--- TASK TO CARRY OUT ---
Below are records; copy every line among them that contains the word "views".

--- DATASET EXTRACT ---
Start of Block

(** [history] is [init_from_snapshot] of the history, if there is one; [views]
    whether the caller asks for the view history, which is the last result. *)
Definition deserialise_snapshot (e : option KvSerial.Encryptor) (public_only is_historical : bool) (history : option (list Z -> bool)) (views : bool)
  (data : list Z) (s : Sto) : option (result (Sto * Replication.ApplyResult * option (list Z))) :=
  match KvSerial.init e public_only is_historical data with
  | Throw ex => Some (Throw ex)
  | Undef => Some Undef
  | Ok None => Some (Ok (s, Replication.FAIL, None))
  | Ok (Some (d, _)) =>
      let v := KvSerial.d_version d in
      match
        '(hash, d) ← match history with Some _ => KvSerial.deserialise_bytes d | None => Ok ([], d) end;
        '(view_history, d) ← (if views then KvSerial.deserialise_versions d else Ok ([], d));
        Ok (hash, view_history, d)
      with
      | Throw ex => Some (Throw ex)
      | Undef => Some Undef
      | Ok (hash, view_history, d) =>
          r ← KvSerial.read_maps fill_snapshot_map (S (length data)) d (s, [], []);
          Some (
            o ← r;
            match o with
            | None => Ok (s, Replication.FAIL, None)
            | Some (d, (s, changes, new_maps)) =>
                if negb (KvSerial.end_ d) then Ok (s, Replication.FAIL, None)
                else
                  '(s, c, _) ← Store.apply_changes changes (fun _ vs => (vs, (NoVersion, NoVersion))) new_maps None false s;
                  match c with
                  | None => Ok (s, Replication.FAIL, None)
                  | Some _ =>
                      let vs := Store.vers s in
                      let s := Store.set_vers (Store.mkVersions v (Store.last_new_map vs) (Store.compacted vs) (Store.term_of_next_version vs)
                                 (Store.term_of_last_version vs) v (Store.last_committable vs) (Store.rollback_count vs)) s in
                      if match history with Some init_from_snapshot => init_from_snapshot hash | None => true end
                      then Ok (s, Replication.PASS, if views then Some view_history else None)
                      else Ok (s, Replication.FAIL, None)
                  end
            end)
      end
  end.

End ops.
Arguments StoreSnapshot T : clear implicits.
Arguments mkStoreSnapshot {T} _ _ _ _.

(** ** Lemmas *)

Section lemmas.
Context {P T : Type} `{ST : KvState VersionV T} `{SS : SnapshotState T}.
Implicit Types (m : UntypedMap.Snapshot T) (l : list (UntypedMap.Snapshot T)).

(** *** Writing *)

(** The bytes of a table, and what follows its name. *)
Definition raw m : list Z := match st_make_snapshot (UntypedMap.sn_state m) with Ok b => b | _ => [] end.
Definition writable m : Prop := st_make_snapshot (UntypedMap.sn_state m) = Ok (raw m).
Definition enc_snap (x : Z * list Z) : list Z := le_bytes 8 x.1 ++ KvSerial.enc_bytes x.2.
Definition in_domain (domain : UntypedMap.SecurityDomain) m : bool := KvSerial.same_domain (UntypedMap.sn_domain m) domain.
(** The tables of one domain. *)
Definition tables (domain : UntypedMap.SecurityDomain) l : list (K * (Z * list Z)) :=
  (fun m => (UntypedMap.sn_name m, (UntypedMap.sn_version m, raw m))) <$> List.filter (in_domain domain) l.
Abbreviation enc_tables := (KvSerial.enc_all enc_snap).

Lemma serialise_map_ok m s : writable m -> (UntypedMap.sn_domain m = UntypedMap.PRIVATE -> is_Some (KvSerial.crypto_util s)) ->
  serialise_map m s = Ok (KvSerial.emit (KvSerial.enc_bytes (UntypedMap.sn_name m) ++ enc_snap (UntypedMap.sn_version m, raw m))
    (KvSerial.set_current_domain (UntypedMap.sn_domain m) s)).
Proof.
  intros Hw Hd. unfold serialise_map. rewrite KvSerial.start_map_ok by done. cbn [mbind result_bind].
  unfold KvSerial.serialise_entry_version. rewrite KvSerial.u64_emits. cbn [mbind result_bind]. rewrite Hw. cbn [mbind result_bind].
  unfold KvSerial.serialise_raw. rewrite KvSerial.bytes_emits, !KvSerial.emit_app. unfold enc_snap. cbn [fst snd]. by rewrite ?app_assoc.
Qed.

Lemma serialise_maps_ok domain l : Forall writable l -> forall s, (domain = UntypedMap.PRIVATE -> is_Some (KvSerial.crypto_util s)) ->
  exists d, serialise_maps domain l s = Ok (match domain with
    | UntypedMap.PUBLIC => KvSerial.with_writers (KvSerial.public_writer s ++ enc_tables (tables domain l)) (KvSerial.private_writer s) d s
    | UntypedMap.PRIVATE => KvSerial.with_writers (KvSerial.public_writer s) (KvSerial.private_writer s ++ enc_tables (tables domain l)) d s
    end).
Proof.
  induction 1 as [|m l Hm _ IH]; intros s Hc; cbn [serialise_maps].
  { exists (KvSerial.current_domain s). unfold KvSerial.with_writers. destruct domain, s; cbn; by rewrite app_nil_r. }
  unfold tables. cbn [List.filter]. fold (in_domain domain m). destruct (in_domain domain m) eqn:E; cbn [mbind result_bind]; [|by apply IH].
  assert (Hd : UntypedMap.sn_domain m = domain) by (unfold in_domain in E; by destruct (UntypedMap.sn_domain m), domain).
  rewrite serialise_map_ok by (rewrite ?Hd; done). rewrite Hd. cbn [mbind result_bind].
  match goal with |- context [serialise_maps domain l (KvSerial.emit ?x ?s1)] => destruct (IH (KvSerial.emit x s1)) as [d Hdom] end.
  { intros H. destruct (Hc H) as [e He]. exists e. unfold KvSerial.emit. rewrite H. exact He. }
  exists d. rewrite Hdom. fold (tables domain l). rewrite fmap_cons. unfold KvSerial.enc_all. rewrite fmap_cons. cbn [concat fst snd].
  generalize (KvSerial.enc_bytes (UntypedMap.sn_name m) ++ enc_snap (UntypedMap.sn_version m, raw m)). intros x. clear.
  destruct domain; unfold KvSerial.with_writers, KvSerial.emit; cbn; by rewrite <- !app_assoc.
Qed.

(** What comes before the tables. *)
Definition enc_extras (sn : StoreSnapshot T) : list Z :=
  match ss_hash_at_snapshot sn with Some h => KvSerial.enc_bytes h | None => [] end ++
  match ss_view_history sn with Some h => KvSerial.enc_bytes (KvSerial.version_bytes h) | None => [] end.
Definition public_bytes (sn : StoreSnapshot T) : list Z :=
  KvSerial.enc_header KvSerial.Snapshot (ss_version sn) (zeros 32) (zeros 32) ++ enc_extras sn ++ enc_tables (tables UntypedMap.PUBLIC (ss_snapshots sn)).
Definition private_bytes (sn : StoreSnapshot T) : list Z := enc_tables (tables UntypedMap.PRIVATE (ss_snapshots sn)).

End of Block

--- SOLUTION ---
(** [history] is [init_from_snapshot] of the history, if there is one; [views]
Definition deserialise_snapshot (e : option KvSerial.Encryptor) (public_only is_historical : bool) (history : option (list Z -> bool)) (views : bool)
        '(view_history, d) ← (if views then KvSerial.deserialise_versions d else Ok ([], d));
                      then Ok (s, Replication.PASS, if views then Some view_history else None)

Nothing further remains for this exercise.